Many educators and others interested in the mediocre performance of the American education system point to poverty as the explanation. Middling test scores, they say, are a poverty crisis, not an education one. But in a new article for Education Next, Michael J. Petrilli and Brandon L. Wright of the Thomas B. Fordham Institute show that “absolute” poverty rates in the United States do not exceed those in most other industrialized nations. Further, they show that students from both advantaged and disadvantaged families in the U.S. trail their peers abroad. Their article will be available on the Education Next website on Tuesday, November 3, and in the Winter 2016 issue of the printed journal, available by November 20, 2015.

In order to prove that poverty is the major factor driving the country’s poor academic achievement, Petrilli and Wright say, analysts would need to establish that: 1) America’s poor students perform worse than other countries’ poor students; and/or 2) The poverty rate in the U.S. is substantially higher than in industrialized countries around the world.

Do U.S. students from low-income families do worse than their low-income peers in comparable countries? The best available data to answer this question is collected by the Program for International Student Assessment (PISA), which uses an index that looks at parent occupation, education, family wealth, home educational resources, and family possessions related to “classical” culture. Some countries do better at teaching higher-income students (France, for example), while others, such as Canada and Finland, do better at instructing students from lower-status families. The United States, however, does equally poorly on a relative basis at teaching its most prosperous students as those coming from lower-income homes.

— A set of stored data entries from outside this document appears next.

(** The vertical offset for an item that was asked for. *)
Definition offset_for_item (count item_height list_height content_height : Z) (padding : Edges) (is_flipped : bool) (d : DeferredScrollToItem) (y : Z) : Z :=
  let ix := if is_flipped then Z.max 0 (count - (item_index d + 1)) else item_index d in
  let item_top := item_height * ix + top_edge padding in
  let item_bottom := item_top + item_height in
  let scroll_top := - y in
  let offset_pixels := item_height * deferred_offset d in
  let '(y, scrolled_to_top) :=
    if item_top <? scroll_top + top_edge padding + offset_pixels then (- item_top + top_edge padding + offset_pixels, true)
    else if item_bottom >? scroll_top + list_height - bottom_edge padding then (- (item_bottom - list_height) - bottom_edge padding, true)
    else (y, false) in
  if scroll_strict d || (scrolled_to_top && ((item_top <? scroll_top + offset_pixels) || (item_bottom >? scroll_top + list_height))) then
    match deferred_strategy d with
    | AtTop => - limit_top (content_height - list_height) (item_top - offset_pixels)
    | AtCenter =>
        let viewport_center := offset_pixels + half (list_height - offset_pixels) in
        - limit_top (content_height - list_height) (item_top + half item_height - viewport_center)
    | AtBottom => - limit_top (content_height - list_height) (item_bottom - list_height + offset_pixels)
    end
  else y.

(** [usize::MAX], and casts of a quotient to [usize], which saturate; by zero the quotient is
    infinite or not a number. *)
Definition usize_max : Z := 2 ^ 64 - 1.
Definition as_usize (z : Z) : Z := Z.min usize_max (Z.max 0 z).
Definition quotient_floor (a b : Z) : Z := if b =? 0 then (if 0 <? a then usize_max else 0) else as_usize (a / b).
Definition quotient_ceil (a b : Z) : Z := if b =? 0 then (if 0 <? a then usize_max else 0) else as_usize (- (- a / b)).

Definition visible_range (count item_height list_height : Z) (padding : Edges) (y : Z) : Z * Z :=
  (quotient_floor (- (y + top_edge padding)) item_height, Z.min (quotient_ceil (- y + list_height) item_height) count).

(** The items rendered, with their positions in the list. *)
Definition visible_items l (is_flipped : bool) (range : Z * Z) : list (Item * Z) :=
  let items :=
    if is_flipped then rev (render_items l (Z.max 0 (item_count l - snd range), Z.max 0 (item_count l - fst range)))
    else render_items l range in
  zip items (seqZ (fst range) (snd range - fst range)).

(** What a frame draws: the items and where. *)
Definition draw_items l (is_flipped : bool) (lb : Bounds) (padding : Edges) (o : Point) : list (Item * Point) :=
  let range := visible_range (item_count l) (height (measure_item l)) (height (size lb)) padding (py o) in
  map (fun '(x, ix) =>
    (x, point_add (origin lb)
          (mkPoint (if can_scroll_horizontally l then px o + left_edge padding else px o)
             (height (measure_item l) * ix + py o + top_edge padding)))) (visible_items l is_flipped range).

(** The closure in [prepaint]: the offset, which is the one that is kept, and the items drawn. *)
Definition place_items (d : option DeferredScrollToItem) (bounds : Bounds) (border padding : Edges) l (is_flipped : bool) (o : Point) : Point * list (Item * Point) :=
  if item_count l >? 0 then
    let lb := list_bounds bounds border padding in
    let content := list_content_size (padded_bounds bounds border padding) padding l in
    let content_height := height content in
    let o := limit_offset (width content + left_edge padding + right_edge padding) content_height lb (can_scroll_horizontally l) o in
    let o :=
      match d with
      | Some d => mkPoint (px o) (offset_for_item (item_count l) (height (measure_item l)) (height (size lb)) content_height padding is_flipped d (py o))
      | None => o
      end in
    (o, draw_items l is_flipped lb padding o)
  else (o, []).

Definition scroller_of l (s : Scroller) : Scroller := match scroll_handle l with Some u => Tracked (base_handle u) | None => s end.

(** [prepaint]: [s] is what the element keeps if it has no handle. *)
Definition uniform_prepaint (overflow : Overflows) (bounds : Bounds) (border padding : Edges) l (s : Scroller) :
    outcome (UniformList * Scroller * list (Item * Point)) :=
  (let padded := padded_bounds bounds border padding in
  let content := list_content_size padded padding l in
  let d := scroll_handle l ≫= deferred_scroll_to_item in
  let is_flipped := match scroll_handle l with Some u => flipped u | None => false end in
  let! (s, o) := clamp_scroll_position content padding overflow bounds (scroller_of l s) in
  let (o, drawn) := place_items d bounds border padding l is_flipped o in
  match scroll_handle l, s with
  | Some u, Tracked h =>
      Ok (mkList (item_count l) (render_items l) (measured l) (can_scroll_horizontally l)
            (Some (mkUniform (set_offset o h) None (Some (mkItemSize (size padded) content)) (flipped u))), Tracked (set_offset o h), drawn)
  | None, Tracked h => Ok (l, Tracked (set_offset o h), drawn)
  | _, Untracked _ g => Ok (l, Untracked o g, drawn)
  | _, NotScrollable => Panic
  end)%rust.

(** ** What a frame shows *)

(** The client renders what it is asked for. *)
Context (item : Z -> Item).
Definition renders l : Prop := forall a b, render_items l (a, b) = map item (seqZ a (b - a)).

Lemma quotient_floor_eq a b : 0 < b -> a < usize_max -> quotient_floor a b = Z.max 0 (a / b).
Proof.
  intros Hb Ha. unfold quotient_floor, as_usize. destruct (Z.eqb_spec b 0); [lia|].
  assert (a / b <= Z.max 0 a) by (apply Z.div_le_upper_bound; [done|]; nia). assert (0 < usize_max) by done. lia.
Qed.

Lemma quotient_ceil_spec a b i : 0 < b -> a < usize_max -> 0 <= i -> i * b < a -> i < quotient_ceil a b.
Proof.
  intros Hb Ha Hi Hlt. unfold quotient_ceil, as_usize. destruct (Z.eqb_spec b 0); [lia|].
  assert (- a / b < - i) by (apply Z.div_lt_upper_bound; [done|]; nia). assert (i < usize_max) by nia. lia.
Qed.

(** Every item whose place meets the view is in the range. *)
Lemma in_range_visible count h lh padding y i :
  0 < h -> 0 <= i < count -> 0 <= top_edge padding -> - (y + top_edge padding) < usize_max -> - y + lh < usize_max ->
  0 < (i + 1) * h + y + top_edge padding -> i * h + y + top_edge padding < lh ->
  fst (visible_range count h lh padding y) <= i < snd (visible_range count h lh padding y).
Proof.
  intros Hh Hi Hp H1 H2 Hlo Hhi. cbn [visible_range fst snd]. split.
  - rewrite quotient_floor_eq by done. apply Z.max_lub; [lia|]. apply Z.lt_succ_r, Z.div_lt_upper_bound; [done|]. nia.
  - apply Z.min_glb_lt; [|lia]. apply quotient_ceil_spec; [done..|lia|]. nia.
Qed.

(** The range lies in the list. *)
Lemma range_start_pos count h lh padding y : 0 <= fst (visible_range count h lh padding y).
Proof. cbn. unfold quotient_floor, as_usize. destruct (_ =? 0); [destruct (0 <? _); [done|lia]|]. assert (0 < usize_max) by done. lia. Qed.

Lemma rev_seqZ (k : nat) m a :
  rev (seqZ m (Z.of_nat k)) = map (fun i => m + Z.of_nat k - 1 - (i - a)) (seqZ a (Z.of_nat k)).
Proof.
  revert a. induction k as [|k IH]; intros a; [done|]. replace (Z.of_nat (S k)) with (Z.of_nat k + 1) by lia.
  rewrite (seqZ_app m), rev_app_distr, (seqZ_cons (m + Z.of_nat k) 1), seqZ_nil, (seqZ_cons a) by lia. cbn [rev app map].
  replace (Z.pred (Z.of_nat k + 1)) with (Z.of_nat k) by lia. rewrite (IH (Z.succ a)). f_equal; [lia|].
  apply map_ext. intros i. lia.
Qed.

Overall, the U.S. proficiency rate in math places the country at the 27th rank among the 34 OECD countries that participate in PISA. And ironically, the ranking is lower for students from advantaged backgrounds (28th) than from disadvantaged ones (20th).

Is the poverty rate in the U.S. higher than in comparable countries? Those who assert that the U.S. has a sky-high poverty rate use a relative measure of poverty that assumes all families with less than half the median income of the country are by definition “poor.” In the U.S., median family income is about $52,000 per year, so any family earning less than $26,000 is said to be poor. This measure excludes any income from governmental transfers, such as food stamps, a major source of income for many below the poverty line. Quite apart from excluding an important income source, use of this relative measure, the authors say, can be very misleading, “because it’s more a measure of income inequality than of poverty.” They use state-by-state poverty rates to demonstrate the problem with using relative poverty measures. In Arizona, Alabama, and Louisiana, there is not much difference between relative and absolute poverty. However, in rich states like Connecticut and Massachusetts, the relative poverty rate is high but the absolute poverty rate is not. Neither state has as much poverty as Alabama. They just have more income inequality. Yet relative poverty rates would indicate otherwise.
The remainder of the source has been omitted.